Mayor of Greater Sudbury
- In office December 1, 2014 – November 15, 2022
- Preceded by: Marianne Matichuk
- Succeeded by: Paul Lefebvre

Personal details
- Born: 1958 (age 67–68) Sudbury, Ontario, Canada
- Occupation: Accountant, auditor

= Brian Bigger =

Canadian politician

Brian Bigger is a Canadian politician who served as the mayor of Greater Sudbury from 2014 to 2022. He was elected in the city's 2014 municipal election. Prior to serving as mayor, Bigger served as the first Auditor General for the city.

==Background==
Born and raised in Sudbury, Bigger attended high school at St. Charles College, and studied marketing at Cambrian College and commerce at Laurentian University. He is a Chartered Professional Accountant, and worked as an accountant and auditor for Sears Canada and the Regional Municipality of Halton until he was appointed to a three-year term as the city of Greater Sudbury's auditor general in 2009.

As auditor general, he identified significant waste in the city's management of road maintenance, including scheduling inefficiencies and overbilling by outside contractors, as well as uncovering an illegal practice of paid shift trading taking place among employees of Greater Sudbury Transit.

In 2011, Greater Sudbury City Council held an in camera meeting about whether to renew Bigger's contract for a second three-year term; during the meetings, they took the unusual step of deciding to hire an outside auditor to audit Bigger's office. Bigger's contract was renewed, but several citizens of the city filed a complaint with the Ontario Ombudsman about the closed-door meetings. Ombudsman André Marin investigated the matter, ultimately finding that council was within its right to hold a closed meeting as it was a personnel matter involving a city employee, but criticized many of the councillors in his final report for refusing to cooperate with his investigation. As a result of Marin's report, city council voted to reject any oversight from the ombudsman's office.

==Politics==
Bigger stated that by summer 2014, he was beginning to consider running for mayor to combat the obstruction he had faced in his role as auditor. In August, he requested a leave of absence from his job as auditor to launch a campaign for mayor. The request was granted. However, council then faced a further controversy when, rather than hiring or contracting a temporary auditor general to continue audit operations during Bigger's leave of absence, it simply suspended the office and reassigned Bigger's assistant, senior auditor Vasu Balakrishnan, to the finance department.

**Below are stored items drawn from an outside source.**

(* ===== verification/PageList.v ===== *)
(** * PageList: the resident pages of a file cache, os/kernel/mem/PageList.C

    A file cache manager keeps a descriptor per resident page on a list in
    order of arrival, and threads the pages that may be evicted on a second,
    doubly linked list through the same descriptors (PageDesc.v).  A cursor
    remembers where the last walk by offset stopped. *)

From stdpp Require Import base numbers option gmap list.
From S2P Require Import K42 Prelude DList HTList PageDesc PageHolder.

Module PageList.
Import PageDesc.

Abbreviation memory := (gmap Z Entry) (only parsing).

Record t := mkPL {
  head : Z; tail : Z; numPages : Z;
  freeList : flist;
  savedOffset : Z; savedEntry : Z;
}.

Definition init : t := mkPL NULL NULL 0 (mkFL NULL NULL 0) UMAX NULL.

Definition find (h : memory) (s : t) (fo : Z) : option Z :=
  '(_, p) ← walk (fun _ n => fileOffset n =? fo) (S (size h)) h NULL (head s);
  Some p.

Definition set_list (s : t) (hd tl num : Z) : t := mkPL hd tl num (freeList s) (savedOffset s) (savedEntry s).

Definition set_freelist (s : t) (f : flist) : t := mkPL (head s) (tail s) (numPages s) f (savedOffset s) (savedEntry s).

Definition set_saved (s : t) (fo e : Z) : t := mkPL (head s) (tail s) (numPages s) (freeList s) fo e.

(** enqueue(Entry *p) *)
Definition enqueue_entry (h : memory) (s : t) (p : Z) : option (memory * t) :=
  n ← h !! p;
  let h1 := <[p := set_next NULL n]> h in
  if negb (tail s =? NULL) then
    nt ← h1 !! tail s;
    Some (<[tail s := set_next p nt]> h1, set_list s (head s) p (uadd (numPages s) 1))
  else Some (h1, set_list s p p (uadd (numPages s) 1)).

(** enqueue(fileOffset, paddr, len); [p] is what new returned. *)
Definition enqueue (h : memory) (s : t) (p fo pa ln : Z) : option (Z * (memory * t)) :=
  if negb (p =? NULL) then
    hs ← enqueue_entry (<[p := init_entry fo pa ln]> h) s p;
    Some (p, hs)
  else Some (p, (h, s)).

(** The free list's operations on its fields. *)
Definition on_freelist (s : t) (r : option (memory * flist)) : option (memory * t) :=
  '(h, f) ← r; Some (h, set_freelist s f).

Definition dequeueFreeList (h : memory) (s : t) (p : Z) : option (memory * t) :=
  on_freelist s (PageDesc.dequeueFreeList h (freeList s) p).

Definition enqueueFreeList (h : memory) (s : t) (p : Z) : option (memory * t) :=
  on_freelist s (PageDesc.enqueueFreeList h (freeList s) p).

(** dequeueFreeList(PageDesc::dqtype type) *)
Definition dequeueFreeListType (h : memory) (s : t) (type : dqtype) : option (Z * (memory * t)) :=
  '(pg, (h1, f)) ← PageDesc.dequeueFreeListType h (freeList s) type;
  Some (pg, (h1, set_freelist s f)).

Definition dequeue (h : memory) (s : t) (fo : Z) : option (Z * (memory * t)) :=
  '(prev, p) ← walk (fun _ n => fileOffset n =? fo) (S (size h)) h NULL (head s);
  if p =? NULL then Some (NULL, (h, s))
  else
    n ← h !! p;
    '(h1, hd, tl) ←
      (if p =? head s then
         if head s =? tail s then Some (h, NULL, NULL) else Some (h, next n, tail s)
       else
         np ← h !! prev;
         Some (<[prev := set_next (next n) np]> h, head s, if next n =? NULL then prev else tail s));
    let s1 := set_list s hd tl (usub (numPages s) 1) in
    let s2 := if fo =? savedOffset s1 then set_saved s1 UMAX (savedEntry s1) else s1 in
    n1 ← h1 !! p;
    let h2 := <[p := set_next NULL n1]> h1 in
    hs ← (if free n1 then dequeueFreeList h2 s2 p else Some (h2, s2));
    Some (p, hs).

Definition remove (h : memory) (s : t) (fo : Z) : option (memory * t) :=
  '(pg, (h1, s1)) ← dequeue h s fo;
  Some (if negb (pg =? NULL) then delete pg h1 else h1, s1).

(** Remember where the walk is; a null pointer leaves the cursor alone. *)
Definition save (h : memory) (s : t) (e : Z) : option (Z * t) :=
  if negb (e =? NULL) then n ← h !! e; Some (e, set_saved s (fileOffset n) e)
  else Some (e, s).

Definition getNext (h : memory) (s : t) (offset : Z) : option (Z * t) :=
  if offset =? UMAX then save h s (head s)
  else if savedOffset s =? offset then
    _ ← assertK (negb (savedEntry s =? NULL));
    n ← h !! savedEntry s;
    save h s (next n)
  else
    e ← find h s offset;
    if e =? NULL then save h s (head s)
    else n ← h !! e; save h s (next n).

Definition getFirst (s : t) : Z := head s.

(** getNext(PageDesc *p) *)
Definition getNextEntry (h : memory) (p : Z) : option Z := n ← h !! p; Some (next n).

(** ** Representation *)

(** What the specification keeps: the pages in order of arrival, each the
    address of its descriptor and its offset; the candidates for eviction in
    order; which pages are dirty or in transit. *)
Record pages := mkPages { list_of : list (Z * Z); free_of : list Z; busy : Z -> bool }.

Record rep (h : memory) (s : t) (sp : pages) : Prop := {
  rep_list : htrep h (head s) (tail s) (list_of sp);
  rep_dom : forall a, is_Some (h !! a) -> a ∈ (list_of sp).*1;
  rep_offsets : NoDup (list_of sp).*2;
  rep_num : numPages s = uwrap (Z.of_nat (length (list_of sp)));
  rep_free : frep h (freeList s) (free_of sp) (busy sp);
  rep_saved : savedOffset s = UMAX \/ (savedEntry s, savedOffset s) ∈ list_of sp;
}.

Lemma rep_lookup h s sp p : rep h s sp -> p ∈ (list_of sp).*1 -> p <> NULL /\ exists n, h !! p = Some n.
Proof.
  intros Hr Hin. apply list_elem_of_fmap in Hin as ([a d] & -> & Hin).
  destruct (htrep_elem _ _ _ _ _ _ (rep_list _ _ _ Hr) Hin) as (? & n & ? & _). eauto.
Qed.

(** A step of the free list. *)
Lemma rep_freelist h s L F B h' f' F' B' :
  rep h s (mkPages L F B) -> same_links h h' -> frep h' f' F' B' -> rep h' (set_freelist s f') (mkPages L F' B').
Proof.
  intros [[Hc Ht] Hdom Hoff Hnum _ Hsv] Hs Hf. constructor; cbn [list_of free_of busy] in *; try done.
  - split; [by apply (same_links_chain h)|done].
  - intros a Ha. apply Hdom. by apply (same_links_dom h h').
Qed.

(** ** The list of pages *)

Lemma same_fcore_dom h h' a : same_fcore h h' -> is_Some (h' !! a) -> is_Some (h !! a).
Proof. intros H [n Hn]. destruct (same_fcore_lookup _ _ _ _ H Hn) as (m & Hm & _). by exists m. Qed.

Lemma enqueue_rep h s L F B p fo pa ln :
  rep h s (mkPages L F B) -> p <> NULL -> p ∉ L.*1 -> fo ∉ L.*2 ->
  exists h' s', enqueue h s p fo pa ln = Some (p, (h', s')) /\
    rep h' s' (mkPages (L ++ [(p, fo)]) F (set_busy B p false)) /\ same_fcore (<[p := init_entry fo pa ln]> h) h'.
Proof.
  intros Hr Hp Hnin Hfo. assert (Hnone : h !! p = None).
  { destruct (h !! p) eqn:E; [|done]. destruct Hnin. apply (rep_dom _ _ _ Hr). by eexists. }
  destruct Hr as [Hl Hdom Hoff Hnum Hf Hsv]. cbn [list_of free_of busy] in *.
  pose proof (htrep_push_back _ _ _ _ p (init_entry fo pa ln) Hl Hnone Hp eq_refl) as Hpush.
  pose proof (htrep_head_null _ _ _ _ Hl) as Hhn. pose proof (htrep_tail_null _ _ _ _ Hl) as Htn.
  pose proof (insert_frep _ _ _ _ p fo pa ln Hf Hnone) as Hf1.
  set (h1 := <[p := init_entry fo pa ln]> h) in *. cbn [payload entry_linked fileOffset init_entry] in Hpush.
  assert (Hdom1 : forall a, is_Some (h1 !! a) -> a ∈ (L ++ [(p, fo)]).*1).
  { intros a [m Hm]. rewrite fmap_app. apply elem_of_app. apply lookup_insert_Some in Hm as [[<- _]|[_ Hm]]; [right; by left|].
    left. apply Hdom. by exists m. }
  assert (Hnd : NoDup (L ++ [(p, fo)]).*2).
  { rewrite fmap_app. apply NoDup_app. split; [done|]. split; [|by apply NoDup_singleton].
    intros x Hx Hx'. apply list_elem_of_singleton in Hx'. simpl in Hx'. by subst. }
  assert (Hsv1 : savedOffset s = UMAX \/ (savedEntry s, savedOffset s) ∈ L ++ [(p, fo)]).
  { destruct Hsv; [by left|]. right. apply elem_of_app. by left. }
  assert (Hnum1 : uadd (numPages s) 1 = uwrap (Z.of_nat (length (L ++ [(p, fo)])))).
  { rewrite Hnum, uadd_uwrap_succ, length_app. simpl. do 3 f_equal. lia. }
  unfold enqueue, enqueue_entry. rewrite (proj2 (Z.eqb_neq _ _) Hp). cbn [negb]. fold h1.
  replace (h1 !! p) with (Some (init_entry fo pa ln)) by (unfold h1; by rewrite lookup_insert_eq).
  cbn [mbind option_bind]. change (set_next NULL (init_entry fo pa ln)) with (init_entry fo pa ln).
  replace (<[p:=init_entry fo pa ln]> h1) with h1 by (unfold h1; by rewrite insert_insert_eq).
  destruct (Z.eqb_spec (tail s) NULL) as [E|E]; cbn [negb].
  - assert (Eh : head s = NULL) by (apply Hhn, Htn, E). rewrite Eh in Hpush. cbn [mbind option_bind].
    eexists _, _. split; [reflexivity|]. split; [by constructor|by intros a].
  - assert (Eh : head s <> NULL) by (intros Eh; apply E, Htn, Hhn, Eh). rewrite (proj2 (Z.eqb_neq _ _) Eh) in Hpush.
    destruct Hpush as (nt & Hnt & Hpush). fold h1 in Hnt. rewrite Hnt. cbn [mbind option_bind].
    pose proof (same_fcore_set_next h1 (tail s) nt p Hnt) as Hs.
    eexists _, _. split; [reflexivity|]. split; [|done]. constructor; cbn [list_of free_of busy]; try done.
    + intros a Ha. apply Hdom1. by apply (same_fcore_dom h1 (<[tail s := set_next p nt]> h1)).
    + by apply (same_fcore_frep h1).
Qed.

Lemma find_rep h s sp fo :
  rep h s sp -> find h s fo = Some (default NULL (fst <$> find_first (at_offset fo) (list_of sp))).
Proof.
  intros Hr. destruct (rep_list _ _ _ Hr) as [Hc _]. pose proof (chain_length _ _ _ Hc) as Hlen.
  unfold find. pose proof (walk_spec (fun _ n => fileOffset n =? fo) (at_offset fo) h _ NULL (head s) (S (size h))
    (fun _ _ _ => eq_refl) Hc ltac:(lia)) as Hw. unfold find_first.
  destruct (span_until (at_offset fo) (list_of sp)) as [l1 l2]. by rewrite Hw.
Qed.

(** A node of a list is the last one when it has no successor. *)
Lemma last_node h hd tl l1 b e l2 nb :
  htrep h hd tl (l1 ++ (b, e) :: l2) -> h !! b = Some nb -> (next nb =? NULL) = (tl =? b).
Proof.
  intros Hr Hb. pose proof (htrep_nodup _ _ _ _ Hr) as Hnd. destruct Hr as [Hc ->].
  apply chain_app in Hc as (m & _ & (-> & Hb0 & n' & Hn' & _ & Hc)). assert (n' = nb) as -> by congruence.
  destruct l2 as [|[u v] l2 _] using rev_ind.
  - simpl in Hc. rewrite Hc. by rewrite last_addr_snoc, !Z.eqb_refl.
  - rewrite app_comm_cons, app_assoc, last_addr_snoc. transitivity false.
    + apply Z.eqb_neq. intros E. apply (chain_null h) in Hc. apply Hc in E. by destruct l2.
    + symmetry. apply Z.eqb_neq. intros ->. rewrite fmap_app in Hnd. cbn [fmap list_fmap fst] in Hnd.
      apply NoDup_app in Hnd as (_ & _ & Hnd). apply NoDup_cons in Hnd as [Hnin _]. apply Hnin.
      rewrite fmap_app. apply elem_of_app. right. by left.
Qed.

(** The list surgery of dequeue. *)
Lemma dequeue_unlink h s A p fo C n :
  htrep h (head s) (tail s) (A ++ (p, fo) :: C) -> fo ∉ A.*2 -> h !! p = Some n ->
  exists prev h1 hd tl,
    walk (fun _ n => fileOffset n =? fo) (S (size h)) h NULL (head s) = Some (prev, p) /\ p <> NULL /\
    (if p =? head s then
       if head s =? tail s then Some (h, NULL, NULL) else Some (h, next n, tail s)
     else np ← h !! prev; Some (<[prev := set_next (next n) np]> h, head s, if next n =? NULL then prev else tail s))
    = Some (h1, hd, tl) /\
    htrep h1 hd tl (A ++ C) /\ same_fcore h h1 /\ (p ∉ (A ++ C).*1).
Proof.
  intros Hr Hfo Hn. pose proof (htrep_elem _ _ _ _ p fo Hr) as [Hp _]; [apply elem_of_app; right; by left|].
  pose proof (htrep_nodup _ _ _ _ Hr) as Hnd. pose proof Hr as [Hc _]. pose proof (chain_length _ _ _ Hc) as Hlen.
  assert (Hspan : span_until (at_offset fo) (A ++ (p, fo) :: C) = (A, (p, fo) :: C)).
  { apply span_until_intro; [|apply Z.eqb_refl]. apply Forall_forall. intros [b e] Hin. apply Z.eqb_neq. cbn [snd].
    intros ->. apply Hfo. apply list_elem_of_fmap. by exists (b, fo). }
  pose proof (walk_spec (fun _ n => fileOffset n =? fo) (at_offset fo) h _ NULL (head s) (S (size h))
    (fun _ _ _ => eq_refl) Hc ltac:(lia)) as Hw. rewrite Hspan in Hw. exists (last_addr NULL A).
  destruct A as [|[b e] A _] using rev_ind.
  - cbn [app] in *. destruct (htrep_pop _ _ _ _ _ _ Hr) as (Eh & _ & Hnin & n' & Hn' & _ & Hr').
    assert (n' = n) as -> by congruence. rewrite Eh, Z.eqb_refl. destruct (Z.eqb_spec p (tail s)) as [E|E].
    + rewrite <- E, Z.eqb_refl in Hr'. assert (C = []) as -> by by apply (htrep_tail_null _ _ _ _ Hr').
      exists h, NULL, NULL. rewrite Eh in Hw. done.
    + rewrite (proj2 (Z.eqb_neq (tail s) p)) in Hr' by congruence. exists h, (next n), (tail s). rewrite Eh in Hw. done.
  - rewrite last_addr_snoc in Hw |- *. rewrite <- app_assoc in Hr, Hnd. cbn [app] in Hr, Hnd.
    destruct (htrep_elem _ _ _ _ b e Hr) as (Hb & nb & Hnb & _); [apply elem_of_app; right; by left|].
    destruct (htrep_bypass _ _ _ _ _ _ _ _ _ _ _ Hr Hnb Hn) as [Hr' Hnin].
    assert (Hhd : p <> head s).
    { intros ->. apply Hnin. destruct Hr as [Hc' _]. destruct A as [|[u v] A]; destruct Hc' as (-> & _); by left. }
    rewrite (proj2 (Z.eqb_neq _ _) Hhd), Hnb. cbn [mbind option_bind].
    assert (Hln : (next n =? NULL) = (tail s =? p)).
    { eapply (last_node h (head s) (tail s) (A ++ [(b, e)])); [|done]. rewrite <- app_assoc. exact Hr. }
    eexists _, _, _. split; [exact Hw|]. split; [done|]. split; [reflexivity|]. rewrite Hln.
    rewrite <- app_assoc. cbn [app]. split; [exact Hr'|]. split; [by apply same_fcore_set_next|done].
Qed.
(* ===== verification/PageSet.v ===== *)
(** * PageSet: the resident pages of a file cache as a hash table, os/kernel/mem/PageSet.C

    The same descriptors and free list as PageList, with the pages in a hash
    table by file offset that starts with four buckets inside the object and
    grows.  The chains run through the descriptors; [mem] lists the sizes of the
    tables obtained from the allocator and not yet returned. *)

From stdpp Require Import base numbers option gmap list.
From S2P Require Import K42 Prelude DList PageDesc PageHolder.

Module PageSet.
Import PageDesc.

Abbreviation memory := (gmap Z Entry) (only parsing).

Definition InitialHashTableSize : Z := 4.

Record t := mkPS {
  hashTable : list Z;
  isInitial : bool;               (* hashTable == initialTable *)
  hashMask : Z; numPages : Z; firstIndexUsed : Z;
  freeList : flist;
  mem : list Z;
}.

Definition init : t :=
  mkPS (replicate 4 NULL) true (InitialHashTableSize - 1) 0 (InitialHashTableSize - 1) (mkFL NULL NULL 0) [].

Definition bucket (mask fo : Z) : Z := Z.land (Z.shiftr fo LOG_PAGE_SIZE) mask.

Definition hash (s : t) (fo : Z) : Z := bucket (hashMask s) fo.

Definition set_table (s : t) (tab : list Z) (num first : Z) : t :=
  mkPS tab (isInitial s) (hashMask s) num first (freeList s) (mem s).

Definition set_freelist (s : t) (f : flist) : t :=
  mkPS (hashTable s) (isInitial s) (hashMask s) (numPages s) (firstIndexUsed s) f (mem s).

(** ALLOC::free of a table. *)
Definition free_table (sz : Z) (m : list Z) : option (list Z) :=
  _ ← assertK (bool_decide (sz ∈ m));
  Some (remove_first (fun x => x =? sz) m).

(** enqueue(Entry *p) *)
Definition enqueue_entry (h : memory) (s : t) (p : Z) : option (memory * t) :=
  n ← h !! p;
  let index := hash s (fileOffset n) in
  first ← hashTable s !! Z.to_nat index;
  Some (<[p := set_next first n]> h,
        set_table s (<[Z.to_nat index := p]> (hashTable s)) (uadd (numPages s) 1)
          (if index <? firstIndexUsed s then index else firstIndexUsed s)).

(** The new size: while (2*numPages >= i) i = 2*i. *)
Fixpoint grow (fuel : nat) (num i : Z) : option Z :=
  match fuel with
  | O => None
  | S fuel => if i <=? umul 2 num then grow fuel num (umul 2 i) else Some i
  end.

(** Moving one chain of the old table. *)
Fixpoint move_chain (fuel : nat) (h : memory) (s : t) (nexte : Z) : option (memory * t) :=
  match fuel with
  | O => None
  | S fuel =>
      if nexte =? NULL then Some (h, s)
      else
        n ← h !! nexte;
        '(h1, s1) ← enqueue_entry h s nexte;
        move_chain fuel h1 s1 (next n)
  end.

Fixpoint move_table (old : list Z) (h : memory) (s : t) : option (memory * t) :=
  match old with
  | [] => Some (h, s)
  | p :: old => '(h1, s1) ← move_chain (S (size h)) h s p; move_table old h1 s1
  end.

(** [ok]: the allocator has a table. *)
Definition extendHash (h : memory) (s : t) (ok : bool) : option (memory * t) :=
  let i := umul 2 (uadd (hashMask s) 1) in
  i ← grow 64 (numPages s) (if i <? 128 then 128 else i);
  if negb ok then
    Some (h, mkPS (hashTable s) (isInitial s) (hashMask s) (numPages s) 0 (freeList s) (mem s))
  else
    let s0 := mkPS (replicate (Z.to_nat i) NULL) false (usub i 1) 0 (firstIndexUsed s) (freeList s) (umul 8 i :: mem s) in
    '(h1, s1) ← move_table (hashTable s) h s0;
    _ ← assertK (numPages s1 =? numPages s);
    if isInitial s then Some (h1, s1)
    else
      m ← free_table (umul 8 (uadd (hashMask s) 1)) (mem s1);
      Some (h1, mkPS (hashTable s1) (isInitial s1) (hashMask s1) (numPages s1) (firstIndexUsed s1) (freeList s1) m).

Definition destroy (s : t) : option (list Z) :=
  if isInitial s then Some (mem s) else free_table (umul 8 (uadd (hashMask s) 1)) (mem s).

Definition find (h : memory) (s : t) (fo : Z) : option Z :=
  first ← hashTable s !! Z.to_nat (hash s fo);
  '(_, p) ← walk (fun _ n => fileOffset n =? fo) (S (size h)) h NULL first;
  Some p.

(** enqueue(fileOffset, paddr, len); [p] is what new returned. *)
Definition enqueue (h : memory) (s : t) (ok : bool) (p fo pa ln : Z) : option (Z * (memory * t)) :=
  '(h1, s1) ← (if hashMask s <? umul 2 (numPages s) then extendHash h s ok else Some (h, s));
  if negb (p =? NULL) then
    hs ← enqueue_entry (<[p := init_entry fo pa ln]> h1) s1 p;
    Some (p, hs)
  else Some (p, (h1, s1)).

Definition on_freelist (s : t) (r : option (memory * flist)) : option (memory * t) :=
  '(h, f) ← r; Some (h, set_freelist s f).

(** dequeueFreeList(PageDesc *pg) *)
Definition dequeueFreeList (h : memory) (s : t) (p : Z) : option (memory * t) :=
  on_freelist s (PageDesc.dequeueFreeList h (freeList s) p).

Definition enqueueFreeList (h : memory) (s : t) (p : Z) : option (memory * t) :=
  on_freelist s (PageDesc.enqueueFreeList h (freeList s) p).

(** dequeueFreeList(PageDesc::dqtype type) *)
Definition dequeueFreeListType (h : memory) (s : t) (type : dqtype) : option (Z * (memory * t)) :=
  '(pg, (h1, f)) ← PageDesc.dequeueFreeListType h (freeList s) type;
  Some (pg, (h1, set_freelist s f)).

Definition dequeue (h : memory) (s : t) (fo : Z) : option (Z * (memory * t)) :=
  let index := hash s fo in
  first ← hashTable s !! Z.to_nat index;
  '(prev, p) ← walk (fun _ n => fileOffset n =? fo) (S (size h)) h NULL first;
  if p =? NULL then Some (NULL, (h, s))
  else
    n ← h !! p;
    '(h1, tab) ←
      (if prev =? NULL then Some (h, <[Z.to_nat index := next n]> (hashTable s))
       else
         np ← h !! prev;
         Some (<[prev := set_next (next n) np]> h, hashTable s));
    n1 ← h1 !! p;
    let h2 := <[p := set_next NULL n1]> h1 in
    let s2 := set_table s tab (usub (numPages s) 1) (firstIndexUsed s) in
    hs ← (if free n1 then dequeueFreeList h2 s2 p else Some (h2, s2));
    Some (p, hs).

Definition remove (h : memory) (s : t) (fo : Z) : option (memory * t) :=
  '(pg, (h1, s1)) ← dequeue h s fo;
  Some (if negb (pg =? NULL) then delete pg h1 else h1, s1).

(** The first non-empty bucket from [index] on. *)
Fixpoint scan (fuel : nat) (s : t) (index : Z) : option (option (Z * Z)) :=
  match fuel with
  | O => None
  | S fuel =>
      if index <=? hashMask s then
        e ← hashTable s !! Z.to_nat index;
        if negb (e =? NULL) then Some (Some (index, e)) else scan fuel s (uadd index 1)
      else Some None
  end.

Bigger's campaign for mayor was based on a platform of openness, transparency and accountability. His campaign promises included identifying budget savings in order to deliver a zero property tax increase in his first year as mayor, reinstating the provincial ombudsman as the investigator of complaints about council activities, and implementing new ethics guidelines for city councillors and staff modelled on the Vaughan Accord implemented by Vaughan mayor Maurizio Bevilacqua in 2011.

On election day, Bigger garnered 46 per cent of the vote.

He was reelected to a second term in the 2018 municipal election, the first mayor to be re-elected to a second term in office since the municipal amalgamation of 2001.

In October 2022, he withdrew from the 2022 Greater Sudbury municipal election several weeks after having registered as a candidate, citing the need to spend more time with his family due to the declining health of his mother.